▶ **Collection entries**
Record CompareDataRowsOptions := {
  columns : list string;
  key_columns : list string;
  source_rows : list (list json);
  target_rows : list (list json);
}.

Record DataCompareChangedCell := { column : string; source : json; target : json }.

Record DataCompareRow := { row_key : text; row_key_values : gmap string json; values : gmap string json }.

Record DataCompareModifiedRow := {
  mod_key : text;
  mod_key_values : gmap string json;
  source_values : gmap string json;
  target_values : gmap string json;
  changes : list DataCompareChangedCell;
}.

Record DataCompareResult := {
  added : list DataCompareRow;
  removed : list DataCompareRow;
  modified : list DataCompareModifiedRow;
}.

(** [==] on [serde_json::Value]: objects are equal when they have the same
    members, in any order. *)
Fixpoint json_eqb (a b : json) : bool :=
  match a, b with
  | JNull, JNull => true
  | JBool x, JBool y => Bool.eqb x y
  | JNumber x, JNumber y => String.eqb x y
  | JString x, JString y => String.eqb x y
  | JArray l, JArray l' =>
    (fix go (l l' : list json) : bool :=
       match l, l' with
       | [], [] => true
       | x :: l, y :: l' => json_eqb x y && go l l'
       | _, _ => false
       end) l l'
  | JObject m, JObject m' =>
    (length m =? length m')%nat &&
    forallb (fun kv => match obj_get kv.1 m' with Some v => json_eqb kv.2 v | None => false end) m
  | _, _ => false
  end.

Definition column_index_map (columns : list string) : gmap string nat :=
  foldl (fun indexes ic => <[ic.2 := ic.1]> indexes) ∅ (imap pair columns).

Definition row_value (row : list json) (index : nat) : json := default JNull (row !! index).

Definition normalize_row_len (row : list json) (column_len : nat) : list json :=
  if (length row <? column_len)%nat then row ++ replicate (column_len - length row) JNull else row.

Definition row_object (columns : list string) (row : list json) : gmap string json :=
  foldl (fun m ic => <[ic.2 := default JNull (row !! ic.1)]> m) ∅ (imap pair columns).

(** The columns take the values of the row in turn, then nulls. *)
Fixpoint row_object_loop (columns : list string) (row : list json) (values : gmap string json) : gmap string json :=
  match columns with
  | [] => values
  | c :: rest => row_object_loop rest (tail row) (<[c := default JNull (head row)]> values)
  end.
Definition row_object_owned (columns : list string) (row : list json) : gmap string json := row_object_loop columns row ∅.

Definition value_for (row : gmap string json) (column : string) : json := default JNull (row !! column).

Definition key_values (row : gmap string json) (key_columns : list string) : gmap string json :=
  foldl (fun m c => <[c := value_for row c]> m) ∅ key_columns.

Definition key_values_for_row (row : list json) (key_columns : list string) (column_indexes : gmap string nat) : gmap string json :=
  foldl (fun m c => <[c := match column_indexes !! c with Some i => row_value row i | None => JNull end]> m) ∅ key_columns.

Section Compare.
(** [serde_json::to_string]. *)
Variable to_string : json -> result text string.

Definition json_stringify (value : json) : text := match to_string value with Ok s => s | Err _ => txt "null" end.

Definition unit_separator : text := [31%Z].

Definition key_for (row : gmap string json) (key_columns : list string) : text :=
  join unit_separator (map (fun column => json_stringify (value_for row column)) key_columns).

Definition key_for_row (row : list json) (key_columns : list string) (column_indexes : gmap string nat) : text :=
  join unit_separator (map (fun column =>
    match column_indexes !! column with
    | Some index => json_stringify (row_value row index)
    | None => json_stringify JNull
    end) key_columns).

▶ **ABOUT THIS TASK**
Please make an exact copy of the lines above from the line with "changes : list DataCompareChangedCell;" through the line with "foldl (fun m c => <[c := value_for", both ends included.

▶ **ANSWER SPACE**
  changes : list DataCompareChangedCell;
}.

Record DataCompareResult := {
  added : list DataCompareRow;
  removed : list DataCompareRow;
  modified : list DataCompareModifiedRow;
}.

(** [==] on [serde_json::Value]: objects are equal when they have the same
    members, in any order. *)
Fixpoint json_eqb (a b : json) : bool :=
  match a, b with
  | JNull, JNull => true
  | JBool x, JBool y => Bool.eqb x y
  | JNumber x, JNumber y => String.eqb x y
  | JString x, JString y => String.eqb x y
  | JArray l, JArray l' =>
    (fix go (l l' : list json) : bool :=
       match l, l' with
       | [], [] => true
       | x :: l, y :: l' => json_eqb x y && go l l'
       | _, _ => false
       end) l l'
  | JObject m, JObject m' =>
    (length m =? length m')%nat &&
    forallb (fun kv => match obj_get kv.1 m' with Some v => json_eqb kv.2 v | None => false end) m
  | _, _ => false
  end.

Definition column_index_map (columns : list string) : gmap string nat :=
  foldl (fun indexes ic => <[ic.2 := ic.1]> indexes) ∅ (imap pair columns).

Definition row_value (row : list json) (index : nat) : json := default JNull (row !! index).

Definition normalize_row_len (row : list json) (column_len : nat) : list json :=
  if (length row <? column_len)%nat then row ++ replicate (column_len - length row) JNull else row.

Definition row_object (columns : list string) (row : list json) : gmap string json :=
  foldl (fun m ic => <[ic.2 := default JNull (row !! ic.1)]> m) ∅ (imap pair columns).

(** The columns take the values of the row in turn, then nulls. *)
Fixpoint row_object_loop (columns : list string) (row : list json) (values : gmap string json) : gmap string json :=
  match columns with
  | [] => values
  | c :: rest => row_object_loop rest (tail row) (<[c := default JNull (head row)]> values)
  end.
Definition row_object_owned (columns : list string) (row : list json) : gmap string json := row_object_loop columns row ∅.

Definition value_for (row : gmap string json) (column : string) : json := default JNull (row !! column).

Definition key_values (row : gmap string json) (key_columns : list string) : gmap string json :=
  foldl (fun m c => <[c := value_for row c]> m) ∅ key_columns.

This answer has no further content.